Definition part_db env c := derive_db (defaults_db (env_db env c)).
Definition part_sc env c := derive_sc (defaults_sc (env_sc env c)).

Lemma part_db_again env c : part_db env (part_db env c) = part_db env c.
Proof. fields. by autorewrite with reload. Qed.

Lemma part_sc_again env c : part_sc env (part_sc env c) = part_sc env c.
Proof. fields. by autorewrite with reload. Qed.

Lemma sol_again env c : defaults_sol (env_sol env (defaults_sol (env_sol env c))) = defaults_sol (env_sol env c).
Proof. fields. by autorewrite with reload. Qed.
Lemma base_again env c : defaults_base (env_base env (defaults_base (env_base env c))) = defaults_base (env_base env c).
Proof. fields. by autorewrite with reload. Qed.
Lemma eth_again env c : defaults_eth (env_eth env (defaults_eth (env_eth env c))) = defaults_eth (env_eth env c).
Proof. fields. by autorewrite with reload. Qed.
Lemma btc_again env c : defaults_btc (env_btc env (defaults_btc (env_btc env c))) = defaults_btc (env_btc env c).
Proof. fields. by autorewrite with reload. Qed.
Lemma poly_again env c : defaults_poly (env_poly env (defaults_poly (env_poly env c))) = defaults_poly (env_poly env c).
Proof. fields. by autorewrite with reload. Qed.
Lemma arb_again env c : defaults_arb (env_arb env (defaults_arb (env_arb env c))) = defaults_arb (env_arb env c).
Proof. fields. by autorewrite with reload. Qed.
Lemma bsc_again env c : defaults_bsc (env_bsc env (defaults_bsc (env_bsc env c))) = defaults_bsc (env_bsc env c).
Proof. fields. by autorewrite with reload. Qed.

Lemma rt_again env c : defaults_rt (env_rt env (defaults_rt (env_rt env c))) = defaults_rt (env_rt env c).
Proof.
  destruct c as [mode group targets].
  pose proof (targets_again env ["RUNTIME_CHAIN_TARGETS"; "RUNTIME_CHAIN_TARGET"] targets) as Ht.
  fields. unfold normal_targets in Ht. rewrite Ht.
  by autorewrite with reload.
Qed.

Lemma srv_again env c : defaults_srv env (env_srv env (defaults_srv env (env_srv env c))) = defaults_srv env (env_srv env c).
Proof.
  fields. autorewrite with reload. f_equal.
  - destruct (env "ADMIN_RATE_LIMIT_ENABLED") eqn:E; [by repeat case_match; autorewrite with reload|].
    apply (secure_again env ["ADMIN_RATE_LIMIT_ENABLED"]).
  - destruct (env "ADMIN_REQUIRE_AUTH") eqn:E; [by repeat case_match; autorewrite with reload|].
    apply (secure_again env ["ADMIN_REQUIRE_AUTH"]).
Qed.

Definition part_pl env c := bound_pl (defaults_pl (env_pl env c)).

Lemma part_pl_again env c : part_pl env (part_pl env c) = part_pl env c.
Proof.
  fields. autorewrite with reload.
  rewrite !clamp_again, !buffer_again by lia. f_equal.
  exact (max_again env ["COORDINATOR_AUTOTUNE_MAX_BATCH_SIZE"] _ _).
Qed.

(** ** The whole configuration *)

Lemma staged_parts env c :
  staged env c = {|
    cfg_DB := part_db env (cfg_DB c); cfg_Sidecar := part_sc env (cfg_Sidecar c);
    cfg_Solana := defaults_sol (env_sol env (cfg_Solana c)); cfg_Base := defaults_base (env_base env (cfg_Base c));
    cfg_Ethereum := defaults_eth (env_eth env (cfg_Ethereum c)); cfg_BTC := defaults_btc (env_btc env (cfg_BTC c));
    cfg_Polygon := defaults_poly (env_poly env (cfg_Polygon c));
    cfg_Arbitrum := defaults_arb (env_arb env (cfg_Arbitrum c)); cfg_BSC := defaults_bsc (env_bsc env (cfg_BSC c));
    cfg_Runtime := defaults_rt (env_rt env (cfg_Runtime c)); cfg_Pipeline := part_pl env (cfg_Pipeline c);
    cfg_Server := defaults_srv env (env_srv env (cfg_Server c)); cfg_Log := defaults_log (env_log env (cfg_Log c));
    cfg_Tracing := defaults_tr (env_tr env (cfg_Tracing c)); cfg_Alert := defaults_alert (env_alert env (cfg_Alert c));
    cfg_Reconciliation := defaults_rc (env_rc env (cfg_Reconciliation c));
    cfg_ReorgDetector := defaults_rd (env_rd env (cfg_ReorgDetector c))
  |}.
Proof. reflexivity. Qed.

Lemma log_again env c : defaults_log (env_log env (defaults_log (env_log env c))) = defaults_log (env_log env c).
Proof. fields. by autorewrite with reload. Qed.
Lemma tr_again env c : defaults_tr (env_tr env (defaults_tr (env_tr env c))) = defaults_tr (env_tr env c).
Proof. fields. by autorewrite with reload. Qed.
Lemma alert_again env c : defaults_alert (env_alert env (defaults_alert (env_alert env c))) = defaults_alert (env_alert env c).
Proof. fields. by autorewrite with reload. Qed.
Lemma rc_again env c : defaults_rc (env_rc env (defaults_rc (env_rc env c))) = defaults_rc (env_rc env c).
Proof. fields. by autorewrite with reload. Qed.
Lemma rd_again env c : defaults_rd (env_rd env (defaults_rd (env_rd env c))) = defaults_rd (env_rd env c).
Proof. fields. by autorewrite with reload. Qed.

Lemma staged_again env c : staged env (staged env c) = staged env c.
Proof.
  rewrite !staged_parts. cbn [cfg_DB cfg_Sidecar cfg_Solana cfg_Base cfg_Ethereum cfg_BTC cfg_Polygon
    cfg_Arbitrum cfg_BSC cfg_Runtime cfg_Pipeline cfg_Server cfg_Log cfg_Tracing cfg_Alert
    cfg_Reconciliation cfg_ReorgDetector].
  by rewrite part_db_again, part_sc_again, sol_again, base_again, eth_again, btc_again, poly_again,
    arb_again, bsc_again, rt_again, part_pl_again, srv_again, log_again, tr_again, alert_again,
    rc_again, rd_again.
Qed.

(** A pool interval that was reset stays reset. *)
Definition blank (env : Env) (key : string) : Prop := trim_space (Getenv env key) = "".

Lemma blank_pool env t : blank env "DB_POOL_STATS_INTERVAL_MS" ->
  overrideIntBounded env t ["DB_POOL_STATS_INTERVAL_MS"] = t.
Proof.
  unfold blank, Getenv, overrideIntBounded. destruct (env "DB_POOL_STATS_INTERVAL_MS") as [w|]; simpl; [|done].
  by intros ->.
Qed.

Lemma part_db_reset env v c :
  (v =? 0) = false -> overrideIntBounded env v ["DB_POOL_STATS_INTERVAL_MS"] = v ->
  part_db env (set_pool_interval v (part_db env c)) = set_pool_interval v (part_db env c).
Proof.
  intros Hv Hb. fields. autorewrite with reload. rewrite Hb.
  assert (Hs : setDefault v dbPoolStatsIntervalDefaultMS = v) by (unfold setDefault; by rewrite Hv).
  by rewrite Hs.
Qed.

Lemma with_db_parts f c : with_db f c = {|
  cfg_DB := f (cfg_DB c); cfg_Sidecar := cfg_Sidecar c; cfg_Solana := cfg_Solana c;
  cfg_Base := cfg_Base c; cfg_Ethereum := cfg_Ethereum c; cfg_BTC := cfg_BTC c;
  cfg_Polygon := cfg_Polygon c; cfg_Arbitrum := cfg_Arbitrum c; cfg_BSC := cfg_BSC c;
  cfg_Runtime := cfg_Runtime c; cfg_Pipeline := cfg_Pipeline c; cfg_Server := cfg_Server c;
  cfg_Log := cfg_Log c; cfg_Tracing := cfg_Tracing c; cfg_Alert := cfg_Alert c;
  cfg_Reconciliation := cfg_Reconciliation c; cfg_ReorgDetector := cfg_ReorgDetector c |}.
Proof. reflexivity. Qed.

Lemma staged_reset env v c :
  (v =? 0) = false -> overrideIntBounded env v ["DB_POOL_STATS_INTERVAL_MS"] = v ->
  staged env (with_db (set_pool_interval v) (staged env c)) = with_db (set_pool_interval v) (staged env c).
Proof.
  intros Hv Hb. rewrite !staged_parts, !with_db_parts. cbn [cfg_DB cfg_Sidecar cfg_Solana cfg_Base cfg_Ethereum
    cfg_BTC cfg_Polygon cfg_Arbitrum cfg_BSC cfg_Runtime cfg_Pipeline cfg_Server cfg_Log cfg_Tracing
    cfg_Alert cfg_Reconciliation cfg_ReorgDetector].
  by rewrite part_db_reset, part_sc_again, sol_again, base_again, eth_again, btc_again, poly_again,
    arb_again, bsc_again, rt_again, part_pl_again, srv_again, log_again, tr_again, alert_again,
    rc_again, rd_again by done.
Qed.

(** The durations are derived anew, whatever stood in their fields. *)
Lemma staged_derived env c : staged env (computeDerived c) = staged env c.
Proof. rewrite !staged_parts. reflexivity. Qed.

Lemma check_pool_blank env s c :
  check_pool_interval env s = Ok c ->
  c = s \/ (blank env "DB_POOL_STATS_INTERVAL_MS" /\
            c = with_db (set_pool_interval dbPoolStatsIntervalDefaultMS) s).
Proof.
  unfold check_pool_interval. intros H. destruct (negb _) eqn:Eb.
  - repeat case_match; simplify_eq; by left.
  - apply negb_false_iff, str_empty_spec in Eb. repeat case_match; simplify_eq; auto.
Qed.
(* ===== verification/Startup.v ===== *)
(** * Process start (src/cmd/indexer/main.go)

    From the configuration to the pipelines: the targets that can be built,
    the ones that are selected, the wiring and connectivity checks, the watched
    addresses of the environment and the settings of every pipeline.  The
    database, the endpoints and tracing are answers of the record [World];
    an adapter is the options and the limiter it is constructed with.  The
    HTTP servers, signal handling and the goroutines are not modelled. *)

From S2P Require Import Prelude Float64 Config Domain Cache AddressIndex PipelineHealth.
From Stdlib Require Import ZArith Lia Ascii String.
From stdpp Require Import base option list strings gmap.

Open Scope Z_scope.

Definition Millisecond : Z := 1000000.
Definition AddressSourceEnv : string := "env".

(** ** Adapters as they are configured *)

Inductive adapter_option :=
| WithMaxPageSize (n : Z)
| WithMaxConcurrentTxs (n : Z)
| WithNetwork (network : string)
| WithMaxInitialLookbackBlocks (n : Z)
| WithFinalityConfirmations (n : Z)
| WithTraceEnabled (enabled : bool).

Record limiter := { lim_rps : float64; lim_burst : Z; lim_chain : string }.

Record adapter := {
  ad_Chain : string;
  ad_rpcURL : string;
  ad_options : list adapter_option;
  ad_limiter : option limiter
}.

Definition new_adapter (chain rpcURL : string) (opts : list adapter_option) : adapter :=
  {| ad_Chain := chain; ad_rpcURL := rpcURL; ad_options := opts; ad_limiter := None |}.
Definition answer_of (r : Request) : Response :=
  match node (rq_Method r) (rq_Params r) with
  | inl err => {| rs_ID := rq_ID r; rs_Result := None; rs_Error := Some err |}
  | inr j => {| rs_ID := rq_ID r; rs_Result := Some j; rs_Error := None |}
  end.

#[local] Arguments answer_json : simpl never.
#[local] Arguments answer_of : simpl never.
#[local] Arguments read_Response : simpl never.

Record honest : Prop := {
  honest_wait : forall id, wait id = None;
  honest_codes : forall method params err, node method params = inl err -> in_int64 (re_Code err);
  honest_one : forall r, post (request_json r) = HttpOk (Some (answer_json r));
  honest_many : forall rs body, post (JArray (request_json <$> rs)) = HttpOk body ->
    exists answers, body = Some (JArray answers) /\ answers ≡ₚ answer_json <$> rs
}.
Context (Hhonest : honest).

Lemma read_int64_show z : in_int64 z -> read_int64 (Some (JNumber (show_Z z))) = Some z.
Proof.
  intros [Hlo Hhi]. unfold read_int64, read_int64_ptr. simpl. unfold parse_int64. rewrite parse_show.
  by rewrite (proj2 (Z.leb_le _ _) Hlo), (proj2 (Z.leb_le _ _) Hhi).
Qed.

Lemma read_answer r : in_int64 (rq_ID r) -> read_Response (answer_json r) = Some (answer_of r).
Proof.
  intros Hid. unfold answer_json, answer_of, read_Response. cbn [read_struct].
  destruct (node (rq_Method r) (rq_Params r)) as [err|j] eqn:Hn.
  - change (field "jsonrpc" _) with (Some (JString "2.0")). change (field "id" _) with (Some (JNumber (show_Z (rq_ID r)))).
    change (field "error" _) with (Some (JObject [("code", JNumber (show_Z (re_Code err))); ("message", JString (re_Message err))])).
    change (field "result" _) with (@None json). rewrite read_int64_show by done. simpl. unfold read_RPCError. cbn [read_struct].
    change (field "code" _) with (Some (JNumber (show_Z (re_Code err)))).
    change (field "message" _) with (Some (JString (re_Message err))).
    rewrite read_int64_show by (by eapply honest_codes). simpl. by destruct err.
  - change (field "jsonrpc" _) with (Some (JString "2.0")). change (field "id" _) with (Some (JNumber (show_Z (rq_ID r)))).
    change (field "error" _) with (@None json). change (field "result" _) with (Some j). by rewrite read_int64_show.
Qed.
(* ===== verification/EvmRpc.v ===== *)
(** * The EVM client: [internal/chain/base/rpc/methods.go]

    The methods of the client over [RpcClient], and the client as the adapter uses it.  Its
    batches agree with single requests, which is what [EvmAdapterProofs] assumes of them; and
    a block that lists its transactions by hash, which is what the node returns when they are
    not asked for, cannot be read, so neither finality nor block hashes are ever known. *)

From Stdlib Require Import ZArith String Ascii Lia.
From stdpp Require Import base option strings gmap list.
From S2P Require Import Prelude Retry Domain Store Effects JsonTree RpcClient EvmAdapter.
From S2P Require Import ReorgDetector.

Open Scope Z_scope.
Open Scope go_scope.

(** ** Messages *)

Definition read_text (name : string) (ms : list (string * json)) : option string := read_string (field name ms).

Definition read_Transaction : json -> option Transaction := read_struct (fun ms =>
  hash ← read_text "hash" ms; block ← read_text "blockNumber" ms; index ← read_text "transactionIndex" ms;
  from ← read_text "from" ms; to_ ← read_text "to" ms; value ← read_text "value" ms; price ← read_text "gasPrice" ms;
  Some {| tx_Hash := hash; tx_BlockNumber := block; tx_TransactionIndex := index; tx_From := from; tx_To := to_;
          tx_Value := value; tx_GasPrice := price |}).

Definition read_Block : json -> option Block := read_struct (fun ms =>
  number ← read_text "number" ms; hash ← read_text "hash" ms; parent ← read_text "parentHash" ms;
  time ← read_text "timestamp" ms; txs ← read_slice (read_element read_Transaction) (field "transactions" ms);
  Some {| bk_Number := number; bk_Hash := hash; bk_ParentHash := parent; bk_Timestamp := time; bk_Transactions := txs |}).

Definition read_Log : json -> option Log := read_struct (fun ms =>
  address ← read_text "address" ms; topics ← read_slice (fun j => read_string (Some j)) (field "topics" ms);
  data ← read_text "data" ms; block ← read_text "blockNumber" ms; tx ← read_text "transactionHash" ms;
  index ← read_text "transactionIndex" ms; log_index ← read_text "logIndex" ms; removed ← read_bool (field "removed" ms);
  Some {| lg_Address := address; lg_Topics := topics; lg_Data := data; lg_BlockNumber := block; lg_TransactionHash := tx;
          lg_TransactionIndex := index; lg_LogIndex := log_index; lg_Removed := removed |}).

Definition read_TransactionReceipt : json -> option TransactionReceipt := read_struct (fun ms =>
  hash ← read_text "transactionHash" ms; block ← read_text "blockNumber" ms; index ← read_text "transactionIndex" ms;
  status ← read_text "status" ms; from ← read_text "from" ms; to_ ← read_text "to" ms; used ← read_text "gasUsed" ms;
  price ← read_text "effectiveGasPrice" ms; l1fee ← read_string_ptr (field "l1Fee" ms);
  l1used ← read_string_ptr (field "l1GasUsed" ms); l1price ← read_string_ptr (field "l1GasPrice" ms);
  logs ← read_slice (read_element read_Log) (field "logs" ms);
  Some {| rc_TransactionHash := hash; rc_BlockNumber := block; rc_TransactionIndex := index; rc_Status := status;
          rc_From := from; rc_To := to_; rc_GasUsed := used; rc_EffectiveGasPrice := price; rc_L1Fee := l1fee;
          rc_L1GasUsed := l1used; rc_L1GasPrice := l1price; rc_Logs := logs |}).

(** The calls of a frame are read from the last member of that name, like every field. *)
Fixpoint read_CallFrame (j : json) : option CallFrame :=
  match j with
  | JNull => Some (Frame "" "" "" "" "" "" "" [])
  | JObject ms =>
      let calls :=
        (fix find (ms : list (string * json)) (found : option (list (option CallFrame))) : option (list (option CallFrame)) :=
           match ms with
           | [] => found
           | (name, v) :: ms' =>
               find ms'
                 (if equal_fold name "calls" then
                    match v with
                    | JNull => Some []
                    | JArray l =>
                        (fix elements (l : list json) : option (list (option CallFrame)) :=
                           match l with
                           | [] => Some []
                           | JNull :: l' => frames ← elements l'; Some (None :: frames)
                           | c :: l' => frame ← read_CallFrame c; frames ← elements l'; Some (Some frame :: frames)
                           end) l
                    | _ => None
                    end
                  else found)
           end) ms (Some []) in
      type ← read_text "type" ms; from ← read_text "from" ms; to_ ← read_text "to" ms; value ← read_text "value" ms;
      input ← read_text "input" ms; output ← read_text "output" ms; err ← read_text "error" ms; calls ← calls;
      Some (Frame type from to_ value input output err calls)
  | _ => None
  end.

Definition read_BlockTrace : json -> option BlockTrace := read_struct (fun ms =>
  hash ← read_text "txHash" ms; frame ← read_CallFrame (default JNull (field "result" ms));
  Some {| bt_TxHash := hash; bt_Result := frame |}).

Definition topic_json (t : topic) : json :=
  match t with TAny => JNull | TOne s => JString s | TMany l => JArray (JString <$> l) end.

Definition filter_json (f : LogFilter) : json :=
  JObject ((if str_empty (lf_FromBlock f) then [] else [("fromBlock", JString (lf_FromBlock f))]) ++
           (if str_empty (lf_ToBlock f) then [] else [("toBlock", JString (lf_ToBlock f))]) ++
           (match lf_Topics f with [] => [] | topics => [("topics", JArray (topic_json <$> topics))] end)).

Definition typed_error (e : RPCError) : go_error := EBaseRPC (re_Code e) (re_Message e).

(** ** Methods *)

Section Methods.
Context (post : json -> http_result) (wait : Z -> option go_error) (json_error : go_error).
(** The error of [ParseHexInt64]. *)
Context (hex_error : string -> go_error).
(** The counter of the client at the call. *)
Context (id : Z).

Definition parse_hex (value : string) : result go_error Z :=
  match ParseHexInt64 value with Some n => Ok n | None => Err (hex_error value) end.

Definition rpc_GetBlockNumber : result go_error Z :=
  let! hexNum := single post wait typed_error json_error id "eth_blockNumber" [] "eth_blockNumber"
    (required json_error (fun j => read_string (Some j)) "unmarshal block number") in
  wrap "parse block number" (parse_hex hexNum).

Definition block_by (tag text : string) (includeFullTx : bool) : result go_error (option Block) :=
  single post wait typed_error json_error id "eth_getBlockByNumber" [JString tag; JBool includeFullTx] ("eth_getBlockByNumber(" +:+ text +:+ ")")
    (nullable json_error read_Block "unmarshal block").

Definition rpc_GetBlockByNumber (blockNumber : Z) (includeFullTx : bool) : result go_error (option Block) :=
  block_by (formatHexInt64 blockNumber) (show_Z blockNumber) includeFullTx.

Definition GetBlockByTag (tag : string) (includeFullTx : bool) : result go_error (option Block) := block_by tag tag includeFullTx.

Definition rpc_GetFinalizedBlockNumber : result go_error Z :=
  let! block := wrap "get finalized block" (GetBlockByTag "finalized" false) in
  match block with
  | None => Err (EMsg "finalized block not available")
  | Some block => wrap "parse finalized block number" (parse_hex (bk_Number block))
  end.

Definition rpc_GetTransactionByHash (hash : string) : result go_error (option Transaction) :=
  single post wait typed_error json_error id "eth_getTransactionByHash" [JString hash] ("eth_getTransactionByHash(" +:+ hash +:+ ")")
    (nullable json_error read_Transaction "unmarshal transaction").

Definition rpc_GetTransactionReceipt (hash : string) : result go_error (option TransactionReceipt) :=
  single post wait typed_error json_error id "eth_getTransactionReceipt" [JString hash] ("eth_getTransactionReceipt(" +:+ hash +:+ ")")
    (nullable json_error read_TransactionReceipt "unmarshal transaction receipt").

(** A null result is a nil slice. *)
Definition rpc_GetLogs (filter : LogFilter) : result go_error (list (option Log)) :=
  single post wait typed_error json_error id "eth_getLogs" [filter_json filter] "eth_getLogs"
    (required json_error (fun j => read_slice (read_element read_Log) (Some j)) "unmarshal logs").

Definition rpc_TraceBlockByNumber (blockNumber : Z) : result go_error (list (option BlockTrace)) :=
  single post wait typed_error json_error id "debug_traceBlockByNumber"
    [JString (formatHexInt64 blockNumber);
     JObject [("tracer", JString "callTracer"); ("tracerConfig", JObject [("onlyTopCall", JBool false)])]]
    ("debug_traceBlockByNumber(" +:+ show_Z blockNumber +:+ ")")
    (required json_error (fun j => read_slice (read_element read_BlockTrace) (Some j)) "unmarshal block traces").

Definition many {X A} (method : string) (params : X -> list json) (show : X -> string) (read : json -> option A) (what : string)
    (xs : list X) : result go_error (list (option A)) :=
  batch post typed_error json_error id method params (fun x => method +:+ "(" +:+ show x +:+ ")")
    (fun x => nullable json_error read ("unmarshal " +:+ what +:+ " " +:+ show x)) xs.

Definition rpc_GetTransactionsByHash (hashes : list string) : result go_error (list (option Transaction)) :=
  many "eth_getTransactionByHash" (fun h => [JString h]) (fun h => h) read_Transaction "transaction" hashes.
Definition rpc_GetTransactionReceiptsByHash (hashes : list string) : result go_error (list (option TransactionReceipt)) :=
  many "eth_getTransactionReceipt" (fun h => [JString h]) (fun h => h) read_TransactionReceipt "transaction receipt" hashes.
Definition rpc_GetBlocksByNumber (blockNumbers : list Z) (includeFullTx : bool) : result go_error (list (option Block)) :=
  many "eth_getBlockByNumber" (fun n => [JString (formatHexInt64 n); JBool includeFullTx]) show_Z read_Block "block" blockNumbers.

(** The client of the adapter. *)
Definition evm_client : RPCClient :=
  {| GetBlockNumber := rpc_GetBlockNumber; GetFinalizedBlockNumber := rpc_GetFinalizedBlockNumber;
     GetBlockByNumber := rpc_GetBlockByNumber; GetBlocksByNumber := rpc_GetBlocksByNumber;
     GetTransactionByHash := rpc_GetTransactionByHash; GetTransactionsByHash := rpc_GetTransactionsByHash;
     GetTransactionReceipt := rpc_GetTransactionReceipt; GetTransactionReceiptsByHash := rpc_GetTransactionReceiptsByHash;
     GetLogs := rpc_GetLogs; TraceBlockByNumber := rpc_TraceBlockByNumber |}.
End Methods.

···

(Problem statement): Please write out, exactly as they appear above, only the lines in the stretch from the line with "bt_TxHash := hash;" through the line with "JObject ((if str_empty".

(Output of the task):
  Some {| bt_TxHash := hash; bt_Result := frame |}).

Definition topic_json (t : topic) : json :=
  match t with TAny => JNull | TOne s => JString s | TMany l => JArray (JString <$> l) end.

Definition filter_json (f : LogFilter) : json :=
  JObject ((if str_empty (lf_FromBlock f) then [] else [("fromBlock", JString (lf_FromBlock f))]) ++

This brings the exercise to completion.